People helped out with what they could. An old bed sheet to turn into a banner. Tins with small amounts of paint left. A stained tablecloth to be cut into bandanas. Plastic buckets for water.

  The protesters made their requests quietly, not wanting to arouse the suspicions of the folks who were stuck in the village because of the blockade. We won’t be hard to spot, Diego thought. We’re the only ones carrying things. Everyone else was taking their siestas, or pacing impatiently.

  ‘Candles,’ someone said when they were standing behind the church. ‘Someone should ask the priest for candles.’

  ‘Send the Bug,’ Dario ordered. ‘He looks angelic.

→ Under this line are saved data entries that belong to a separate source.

(* ===== verification/Sender.v ===== *)
(** * Message sending ([tasks/message/sender.go])

    Messages wait in [message_sends] for a send task.  The task takes the lock of
    the sending key in [message_send_locks], gives the message the next nonce,
    stores it signed, pushes it to the message pool and records the result; the
    lock is released by a deferred statement.  [Do] is cut at its statements and
    calls, so that the tasks of several nodes interleave and may die anywhere.

    A message is its nonce: the content never changes and the signed form adds
    the nonce.  The unique index of the schema
    ([harmony/harmonydb/sql/20231103-chain_sends.sql]) is part of the model:
    two rows of a key may have the same nonce only if one of them was refused. *)

From stdpp Require Import base gmap sets list strings.
From Stdlib Require Import ZArith Lia.
From S2P Require Import Prelude HarmonyDB.

(** ** The tables *)

Record send_row := mkSend {
  sr_from : string;            (* from_key *)
  sr_nonce : option Z;         (* nonce *)
  sr_signed : option Z;        (* signed_data: the nonce of the signed message *)
  sr_success : option bool     (* send_success *)
}.

#[export] Instance send_row_eq_dec : EqDecision send_row.
Proof. solve_decision. Defined.

Abbreviation send_table := (gmap Z send_row).

(** The rows of [message_sends_success_index]. *)
Definition indexed (r : send_row) : bool := bool_decide (sr_success r <> Some false).

(** [UPDATE message_sends ... WHERE send_task_id = $t], refused by the unique
    index and, for a nonce that is no [bigint], by its column. *)
Definition update_send (t : TaskID) (r' : send_row) (rows : send_table) : option send_table :=
  match sr_nonce r' with
  | None => Some (<[t := r']> rows)
  | Some n =>
      if bool_decide (2 ^ 63 <= n) then None
      else if indexed r' &&
              existsb (fun p => negb (p.1 =? t) && indexed p.2 && bool_decide (sr_from p.2 = sr_from r') &&
                                bool_decide (sr_nonce p.2 = Some n)) (map_to_list rows)
      then None
      else Some (<[t := r']> rows)
  end.

(** [SELECT MAX(nonce) ... WHERE from_key = $1 AND send_success = true] *)
Definition max_opt (a b : option Z) : option Z :=
  match a, b with Some x, Some y => Some (Z.max x y) | Some x, None => Some x | None, _ => b end.

Definition max_nonce (from : string) (rows : send_table) : option Z :=
  foldr (fun p acc =>
    if bool_decide (sr_from p.2 = from) && bool_decide (sr_success p.2 = Some true)
    then max_opt (sr_nonce p.2) acc else acc) None (map_to_list rows).

(** [INSERT INTO message_send_locks ... ON CONFLICT ... WHERE task_id = $2]: the
    table and the number of rows. *)
Definition take_lock (from : string) (t : TaskID) (locks : gmap string Z) : gmap string Z * Z :=
  match locks !! from with
  | Some t' => if t' =? t then (locks, 1) else (locks, 0)
  | None => (<[from := t]> locks, 1)
  end.

(** [DELETE from message_send_locks WHERE from_key = $1 AND task_id = $2] *)
Definition release_lock (from : string) (t : TaskID) (locks : gmap string Z) : gmap string Z :=
  match locks !! from with
  | Some t' => if t' =? t then delete from locks else locks
  | None => locks
  end.

(** The nonce of a message: the one of the pool or the one after the last one
    recorded as sent. *)
Definition next_nonce (msgNonce : Z) (dbNonce : option Z) : Z :=
  match dbNonce with
  | Some n => if u64 (n + 1) >? msgNonce then u64 (n + 1) else msgNonce
  | None => msgNonce
  end.

(** ** [SendTask.Do] *)

(** Where a run of [Do] is. *)
Inductive pc :=
| AcquireLock (nonce signed : option Z)   (* the row was read; before the lock *)
| GetMpoolNonce                           (* locked, no nonce was assigned *)
| GetDbNonce (msgNonce : Z)
| SignAndStore (msgNonce : Z)
| Push (nonce : Z)
| Persist (nonce : Z) (sendSuccess : bool)
| Release (done_ err : bool).             (* the deferred release *)

(** What the environment answers: a statement or call works, or fails with or
    without having taken effect; the task is no longer owned; the nonce of the
    pool; the outcome of the push for the caller and for the pool. *)
Inductive answer :=
| Works
| Fails (applied : bool)
| NotOwned
| MpoolNonce (n : Z)
| PushResult (accepted ok : bool).

Record sender := mkSender {
  rows : send_table;                 (* message_sends *)
  locks : gmap string Z;             (* message_send_locks *)
  running : gmap Z pc;               (* the runs of Do, on any node *)
  pool : list (string * Z * Z)       (* messages the pool accepted: key, nonce, task *)
}.

Definition at_pc (t : TaskID) (p : pc) (s : sender) : sender :=
  mkSender (rows s) (locks s) (<[t := p]> (running s)) (pool s).

(** [Do] returns [(done, err)]. *)
Definition returns (t : TaskID) (s : sender) : sender :=
  mkSender (rows s) (locks s) (delete t (running s)) (pool s).

(** [SELECT ... FROM message_sends WHERE send_task_id = $1] *)
Definition Do_read (t : TaskID) (a : answer) (s : sender) : sender :=
  match a, rows s !! t with
  | Works, Some r => at_pc t (AcquireLock (sr_nonce r) (sr_signed r)) s
  | _, _ => s
  end.

(** One iteration of the loop for the lock, and the choice that follows it: the
    result is the point where [Do] goes on, [None] when it returns an error. *)
Definition Do_lock (t : TaskID) (r : send_row) (nonce signed : option Z) (a : answer) (s : sender)
    : sender * option pc :=
  match a with
  | NotOwned => (s, None)
  | Fails applied =>
      (if applied then mkSender (rows s) (take_lock (sr_from r) t (locks s)).1 (running s) (pool s) else s, None)
  | _ =>
      let '(l, cn) := take_lock (sr_from r) t (locks s) in
      let s := mkSender (rows s) l (running s) (pool s) in
      if cn =? 1 then
        match nonce, signed with
        | None, _ => (s, Some GetMpoolNonce)
        | Some _, Some n => (s, Some (Push n))
        | Some _, None => (s, Some (Release false true))
        end
      else (s, Some (AcquireLock nonce signed))
  end.

(** Signs and stores the message; a failing statement may have been applied. *)
Definition Do_sign (t : TaskID) (r : send_row) (msgNonce : Z) (a : answer) (s : sender) : sender * pc :=
  let rows' := update_send t (mkSend (sr_from r) (Some msgNonce) (Some msgNonce) (sr_success r)) (rows s) in
  let stored := match rows' with Some rs => mkSender rs (locks s) (running s) (pool s) | None => s end in
  match a with
  | Works => match rows' with Some _ => (stored, Push msgNonce) | None => (s, Release false true) end
  | Fails true => (stored, Release false true)
  | _ => (s, Release false true)
  end.

(** Stores the result of the push. *)
Definition Do_persist (t : TaskID) (r : send_row) (sendSuccess : bool) (a : answer) (s : sender) : sender * pc :=
  let rows' := update_send t (mkSend (sr_from r) (sr_nonce r) (sr_signed r) (Some sendSuccess)) (rows s) in
  let stored := match rows' with Some rs => mkSender rs (locks s) (running s) (pool s) | None => s end in
  match a with
  | Works => match rows' with Some _ => (stored, Release true false) | None => (s, Release false true) end
  | Fails true => (stored, Release false true)
  | _ => (s, Release false true)
  end.

(** The deferred release: a failure makes [Do] return an error. *)
Definition Do_release (t : TaskID) (r : send_row) (done_ err : bool) (a : answer) (s : sender)
    : sender * (bool * bool) :=
  let released := mkSender (rows s) (release_lock (sr_from r) t (locks s)) (running s) (pool s) in
  match a with
  | Works => (released, (done_, err))
  | Fails true => (released, (false, true))
  | _ => (s, (false, true))
  end.

(** One step of a run of [Do] of the task, with what [Do] returns if it ends. *)
Definition Do (t : TaskID) (a : answer) (s : sender) : option (sender * option (bool * bool)) :=
  match running s !! t, rows s !! t with
  | Some p, Some r =>
      Some match p with
      | AcquireLock nonce signed =>
          match Do_lock t r nonce signed a s with
          | (s', Some p') => (at_pc t p' s', None)
          | (s', None) => (returns t s', Some (false, true))
          end
      | GetMpoolNonce =>
          match a with
          | MpoolNonce n => (at_pc t (GetDbNonce n) s, None)
          | _ => (at_pc t (Release false true) s, None)
          end
      | GetDbNonce n =>
          match a with
          | Works => (at_pc t (SignAndStore (next_nonce n (max_nonce (sr_from r) (rows s)))) s, None)
          | _ => (at_pc t (Release false true) s, None)
          end
      | SignAndStore n => let '(s', p') := Do_sign t r n a s in (at_pc t p' s', None)
      | Push n =>
          let '(accepted, ok) := match a with PushResult acc ok => (acc, ok) | _ => (false, false) end in
          let pool' := if accepted : bool then (sr_from r, n, t) :: pool s else pool s in
          (at_pc t (Persist n ok) (mkSender (rows s) (locks s) (running s) pool'), None)
      | Persist n ok => let '(s', p') := Do_persist t r ok a s in (at_pc t p' s', None)
      | Release d e =>
          let '(s', res) := Do_release t r d e a s in (returns t s', Some res)
      end
  | _, _ => None
  end.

Don’t blow it, Bug.’

  Diego handed the things he was carrying to one of the others. ‘Don’t leave without me,’ he said. ‘I don’t know if I can find the trail without you.’

  ‘Move, don’t talk,’ said Dario.

  Diego went around to the front doors of the old stone church. He opened the heavy wooden door. Inside the light was dim, coming through the stained glass in easy streams. The air was cool and smelled of incense and candle wax.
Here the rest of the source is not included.